WHAT IS NEEDED: Would you please return the lines of the entries below starting at the line that has "destruct (c <? 0)%Z;" and ending at the line that has "induction n as [|n IH]; intros i", both included, exactly as they are?

-- THE RECORDS follows --

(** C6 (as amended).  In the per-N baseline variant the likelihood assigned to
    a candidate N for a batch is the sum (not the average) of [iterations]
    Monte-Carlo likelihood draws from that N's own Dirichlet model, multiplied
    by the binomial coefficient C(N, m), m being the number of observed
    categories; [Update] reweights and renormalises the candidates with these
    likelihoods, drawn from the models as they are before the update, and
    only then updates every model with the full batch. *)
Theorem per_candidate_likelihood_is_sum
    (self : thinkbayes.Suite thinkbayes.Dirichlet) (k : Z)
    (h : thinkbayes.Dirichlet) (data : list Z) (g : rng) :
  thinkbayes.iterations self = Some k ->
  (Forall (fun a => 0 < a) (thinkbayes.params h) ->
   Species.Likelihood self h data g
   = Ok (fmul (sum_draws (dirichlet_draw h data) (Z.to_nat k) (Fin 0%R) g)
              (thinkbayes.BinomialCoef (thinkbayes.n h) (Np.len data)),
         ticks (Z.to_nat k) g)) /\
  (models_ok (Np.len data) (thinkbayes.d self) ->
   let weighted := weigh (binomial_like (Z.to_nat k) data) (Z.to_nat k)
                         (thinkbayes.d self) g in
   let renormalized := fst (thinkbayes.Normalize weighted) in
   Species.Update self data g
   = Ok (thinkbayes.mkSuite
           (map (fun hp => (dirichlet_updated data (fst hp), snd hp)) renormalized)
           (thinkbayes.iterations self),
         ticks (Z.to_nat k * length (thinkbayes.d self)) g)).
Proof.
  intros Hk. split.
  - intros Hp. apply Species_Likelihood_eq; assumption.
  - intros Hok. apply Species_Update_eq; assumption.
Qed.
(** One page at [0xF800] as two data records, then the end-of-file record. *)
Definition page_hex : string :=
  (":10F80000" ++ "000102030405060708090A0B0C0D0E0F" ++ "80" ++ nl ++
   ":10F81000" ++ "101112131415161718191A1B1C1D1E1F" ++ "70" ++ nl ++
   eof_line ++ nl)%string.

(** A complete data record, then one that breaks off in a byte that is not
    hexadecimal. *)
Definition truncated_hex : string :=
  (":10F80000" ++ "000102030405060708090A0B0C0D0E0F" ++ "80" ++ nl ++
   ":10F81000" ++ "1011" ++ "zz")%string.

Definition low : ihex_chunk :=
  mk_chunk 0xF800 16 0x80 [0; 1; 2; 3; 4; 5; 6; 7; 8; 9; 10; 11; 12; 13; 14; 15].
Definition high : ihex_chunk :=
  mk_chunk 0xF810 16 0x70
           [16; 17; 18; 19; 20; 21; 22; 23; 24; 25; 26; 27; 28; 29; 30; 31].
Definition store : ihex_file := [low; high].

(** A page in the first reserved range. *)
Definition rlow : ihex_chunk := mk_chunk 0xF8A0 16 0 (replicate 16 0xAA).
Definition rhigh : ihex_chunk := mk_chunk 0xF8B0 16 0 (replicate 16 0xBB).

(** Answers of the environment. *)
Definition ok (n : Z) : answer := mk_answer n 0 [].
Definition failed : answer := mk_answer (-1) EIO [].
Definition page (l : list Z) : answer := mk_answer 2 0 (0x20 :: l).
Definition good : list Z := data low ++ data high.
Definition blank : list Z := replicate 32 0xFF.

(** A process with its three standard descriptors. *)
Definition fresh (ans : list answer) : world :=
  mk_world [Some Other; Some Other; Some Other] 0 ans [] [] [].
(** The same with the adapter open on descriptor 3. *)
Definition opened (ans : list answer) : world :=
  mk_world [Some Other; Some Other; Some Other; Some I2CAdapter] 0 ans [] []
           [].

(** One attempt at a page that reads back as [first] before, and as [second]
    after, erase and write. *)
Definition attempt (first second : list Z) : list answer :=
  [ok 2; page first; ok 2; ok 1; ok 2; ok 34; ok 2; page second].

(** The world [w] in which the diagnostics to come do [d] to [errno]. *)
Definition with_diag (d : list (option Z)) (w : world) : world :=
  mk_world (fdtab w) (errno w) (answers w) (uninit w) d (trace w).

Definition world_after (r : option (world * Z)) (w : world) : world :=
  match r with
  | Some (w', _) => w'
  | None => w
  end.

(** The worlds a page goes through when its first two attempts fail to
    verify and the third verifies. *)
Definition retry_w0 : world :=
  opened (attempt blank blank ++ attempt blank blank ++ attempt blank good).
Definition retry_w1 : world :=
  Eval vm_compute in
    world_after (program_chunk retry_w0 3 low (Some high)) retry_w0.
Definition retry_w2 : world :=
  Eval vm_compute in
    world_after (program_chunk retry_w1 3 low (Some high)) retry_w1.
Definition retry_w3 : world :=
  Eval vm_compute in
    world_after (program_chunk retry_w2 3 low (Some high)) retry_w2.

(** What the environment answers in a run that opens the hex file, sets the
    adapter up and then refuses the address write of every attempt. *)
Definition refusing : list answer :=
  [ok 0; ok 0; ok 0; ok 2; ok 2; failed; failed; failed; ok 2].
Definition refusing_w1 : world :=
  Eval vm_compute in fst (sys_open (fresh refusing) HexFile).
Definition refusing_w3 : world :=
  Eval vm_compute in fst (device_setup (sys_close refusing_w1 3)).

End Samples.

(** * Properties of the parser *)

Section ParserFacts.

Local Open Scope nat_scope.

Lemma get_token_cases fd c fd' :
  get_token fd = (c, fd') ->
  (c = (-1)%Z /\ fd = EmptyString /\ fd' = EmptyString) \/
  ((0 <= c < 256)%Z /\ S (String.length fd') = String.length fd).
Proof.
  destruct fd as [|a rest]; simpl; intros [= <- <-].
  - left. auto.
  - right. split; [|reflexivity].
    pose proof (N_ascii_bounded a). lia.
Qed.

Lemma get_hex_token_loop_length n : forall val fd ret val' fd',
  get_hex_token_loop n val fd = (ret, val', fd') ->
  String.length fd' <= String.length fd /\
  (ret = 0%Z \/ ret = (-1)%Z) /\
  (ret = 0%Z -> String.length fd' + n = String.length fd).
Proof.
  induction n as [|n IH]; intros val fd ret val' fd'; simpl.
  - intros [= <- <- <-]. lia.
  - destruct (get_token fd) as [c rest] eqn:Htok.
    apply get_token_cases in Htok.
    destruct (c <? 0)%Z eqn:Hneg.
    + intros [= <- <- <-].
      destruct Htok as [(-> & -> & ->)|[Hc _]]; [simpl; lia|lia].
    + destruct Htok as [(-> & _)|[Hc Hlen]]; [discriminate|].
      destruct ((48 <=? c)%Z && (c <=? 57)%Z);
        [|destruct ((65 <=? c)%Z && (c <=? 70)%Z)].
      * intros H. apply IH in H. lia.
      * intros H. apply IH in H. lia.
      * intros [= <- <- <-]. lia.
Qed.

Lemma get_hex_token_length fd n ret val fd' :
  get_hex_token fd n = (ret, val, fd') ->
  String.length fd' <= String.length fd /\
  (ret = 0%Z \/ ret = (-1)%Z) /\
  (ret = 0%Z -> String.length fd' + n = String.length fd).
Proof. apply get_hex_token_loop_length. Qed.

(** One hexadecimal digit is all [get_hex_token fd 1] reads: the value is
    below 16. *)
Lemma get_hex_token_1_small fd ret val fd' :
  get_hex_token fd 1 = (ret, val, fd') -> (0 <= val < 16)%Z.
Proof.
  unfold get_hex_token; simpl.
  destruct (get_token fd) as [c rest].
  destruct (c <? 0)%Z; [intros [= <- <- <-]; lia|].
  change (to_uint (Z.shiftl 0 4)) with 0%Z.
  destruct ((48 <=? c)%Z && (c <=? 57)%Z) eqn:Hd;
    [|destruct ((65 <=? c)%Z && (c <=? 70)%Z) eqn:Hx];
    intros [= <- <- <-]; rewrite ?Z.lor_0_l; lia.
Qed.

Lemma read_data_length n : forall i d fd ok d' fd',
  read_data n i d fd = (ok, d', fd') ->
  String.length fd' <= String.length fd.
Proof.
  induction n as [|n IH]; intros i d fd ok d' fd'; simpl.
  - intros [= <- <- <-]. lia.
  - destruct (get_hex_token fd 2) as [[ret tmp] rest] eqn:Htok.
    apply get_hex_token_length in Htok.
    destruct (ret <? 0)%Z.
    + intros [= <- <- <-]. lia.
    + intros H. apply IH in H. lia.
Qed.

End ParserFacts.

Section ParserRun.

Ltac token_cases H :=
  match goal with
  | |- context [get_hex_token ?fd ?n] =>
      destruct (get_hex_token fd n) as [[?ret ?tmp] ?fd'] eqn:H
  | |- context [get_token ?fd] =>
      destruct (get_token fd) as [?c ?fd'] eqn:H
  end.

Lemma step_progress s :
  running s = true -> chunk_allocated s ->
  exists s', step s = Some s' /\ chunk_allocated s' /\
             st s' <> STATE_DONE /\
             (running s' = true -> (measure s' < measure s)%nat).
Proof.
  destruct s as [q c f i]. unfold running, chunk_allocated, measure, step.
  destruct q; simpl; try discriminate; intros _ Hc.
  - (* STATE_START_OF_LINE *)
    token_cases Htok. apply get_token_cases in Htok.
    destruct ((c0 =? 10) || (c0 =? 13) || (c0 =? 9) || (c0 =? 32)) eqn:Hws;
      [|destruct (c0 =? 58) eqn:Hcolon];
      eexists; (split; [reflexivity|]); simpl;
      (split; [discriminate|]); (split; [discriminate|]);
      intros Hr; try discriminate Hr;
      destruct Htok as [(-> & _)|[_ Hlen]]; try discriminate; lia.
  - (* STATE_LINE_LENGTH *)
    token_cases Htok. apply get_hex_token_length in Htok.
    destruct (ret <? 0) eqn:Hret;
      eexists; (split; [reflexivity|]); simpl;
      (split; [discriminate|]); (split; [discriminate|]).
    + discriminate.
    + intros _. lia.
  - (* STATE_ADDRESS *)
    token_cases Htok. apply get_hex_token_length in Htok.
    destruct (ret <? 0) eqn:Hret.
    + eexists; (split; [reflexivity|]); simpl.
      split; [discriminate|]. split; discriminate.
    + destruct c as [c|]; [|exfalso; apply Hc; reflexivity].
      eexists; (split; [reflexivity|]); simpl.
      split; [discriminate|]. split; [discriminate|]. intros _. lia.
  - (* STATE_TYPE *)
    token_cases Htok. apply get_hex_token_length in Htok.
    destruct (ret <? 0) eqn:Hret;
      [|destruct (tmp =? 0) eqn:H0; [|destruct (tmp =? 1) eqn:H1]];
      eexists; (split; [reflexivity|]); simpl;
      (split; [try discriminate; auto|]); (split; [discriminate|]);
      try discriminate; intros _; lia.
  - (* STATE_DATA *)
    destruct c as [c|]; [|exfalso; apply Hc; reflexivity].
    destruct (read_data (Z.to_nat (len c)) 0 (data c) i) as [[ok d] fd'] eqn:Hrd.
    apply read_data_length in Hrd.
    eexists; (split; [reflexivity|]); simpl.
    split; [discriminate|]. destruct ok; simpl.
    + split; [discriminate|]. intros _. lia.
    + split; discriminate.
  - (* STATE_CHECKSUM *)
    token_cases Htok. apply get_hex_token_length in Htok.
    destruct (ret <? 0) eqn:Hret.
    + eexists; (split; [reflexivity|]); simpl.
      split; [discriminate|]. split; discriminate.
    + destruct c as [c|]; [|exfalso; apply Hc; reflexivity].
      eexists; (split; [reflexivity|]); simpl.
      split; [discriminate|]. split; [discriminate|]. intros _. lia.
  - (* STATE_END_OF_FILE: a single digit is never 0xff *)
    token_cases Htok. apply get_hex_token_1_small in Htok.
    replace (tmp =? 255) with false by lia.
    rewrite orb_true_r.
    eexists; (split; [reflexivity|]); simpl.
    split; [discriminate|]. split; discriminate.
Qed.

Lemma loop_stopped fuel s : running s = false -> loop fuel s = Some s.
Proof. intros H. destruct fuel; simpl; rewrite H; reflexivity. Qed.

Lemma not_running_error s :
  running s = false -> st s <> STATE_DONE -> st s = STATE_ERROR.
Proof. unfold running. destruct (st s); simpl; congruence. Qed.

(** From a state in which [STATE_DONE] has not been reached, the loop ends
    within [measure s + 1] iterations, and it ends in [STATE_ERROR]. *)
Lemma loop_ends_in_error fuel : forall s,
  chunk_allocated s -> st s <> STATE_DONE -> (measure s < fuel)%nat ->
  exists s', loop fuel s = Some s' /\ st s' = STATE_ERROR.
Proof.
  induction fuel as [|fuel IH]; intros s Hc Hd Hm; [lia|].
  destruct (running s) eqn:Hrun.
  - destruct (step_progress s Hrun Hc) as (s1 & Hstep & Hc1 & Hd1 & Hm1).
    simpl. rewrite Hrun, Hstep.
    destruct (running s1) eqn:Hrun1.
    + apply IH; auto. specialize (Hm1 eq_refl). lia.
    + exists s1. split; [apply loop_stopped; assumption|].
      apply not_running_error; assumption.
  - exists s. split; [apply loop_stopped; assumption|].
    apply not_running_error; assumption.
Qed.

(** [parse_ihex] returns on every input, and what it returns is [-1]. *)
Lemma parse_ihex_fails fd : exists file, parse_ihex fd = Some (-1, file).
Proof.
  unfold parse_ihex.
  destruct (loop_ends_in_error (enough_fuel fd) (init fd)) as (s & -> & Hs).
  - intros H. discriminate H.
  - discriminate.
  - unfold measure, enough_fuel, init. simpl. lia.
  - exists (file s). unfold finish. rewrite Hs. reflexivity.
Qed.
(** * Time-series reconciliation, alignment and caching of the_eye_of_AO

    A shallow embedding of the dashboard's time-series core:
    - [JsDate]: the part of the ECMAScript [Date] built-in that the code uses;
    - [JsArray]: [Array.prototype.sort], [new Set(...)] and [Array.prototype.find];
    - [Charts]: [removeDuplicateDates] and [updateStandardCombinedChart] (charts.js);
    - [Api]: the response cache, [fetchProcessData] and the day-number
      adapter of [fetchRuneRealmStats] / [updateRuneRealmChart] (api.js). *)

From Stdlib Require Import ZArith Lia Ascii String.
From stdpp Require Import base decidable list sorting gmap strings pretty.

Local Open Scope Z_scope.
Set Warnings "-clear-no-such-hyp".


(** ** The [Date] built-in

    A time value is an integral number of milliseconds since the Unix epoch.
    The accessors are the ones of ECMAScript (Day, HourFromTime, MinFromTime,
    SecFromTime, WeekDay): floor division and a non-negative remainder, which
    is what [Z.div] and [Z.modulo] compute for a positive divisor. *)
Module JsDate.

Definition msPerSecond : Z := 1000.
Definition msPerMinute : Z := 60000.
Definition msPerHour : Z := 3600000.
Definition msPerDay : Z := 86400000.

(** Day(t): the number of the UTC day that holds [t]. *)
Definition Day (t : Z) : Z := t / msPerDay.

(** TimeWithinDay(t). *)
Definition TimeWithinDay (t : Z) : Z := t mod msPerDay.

-- THE RECORDS concluded --

SOLUTION FOR THIS TASK:
  destruct (c <? 0)%Z; [intros [= <- <- <-]; lia|].
  change (to_uint (Z.shiftl 0 4)) with 0%Z.
  destruct ((48 <=? c)%Z && (c <=? 57)%Z) eqn:Hd;
    [|destruct ((65 <=? c)%Z && (c <=? 70)%Z) eqn:Hx];
    intros [= <- <- <-]; rewrite ?Z.lor_0_l; lia.
Qed.

Lemma read_data_length n : forall i d fd ok d' fd',
  read_data n i d fd = (ok, d', fd') ->
  String.length fd' <= String.length fd.
Proof.
  induction n as [|n IH]; intros i d fd ok d' fd'; simpl.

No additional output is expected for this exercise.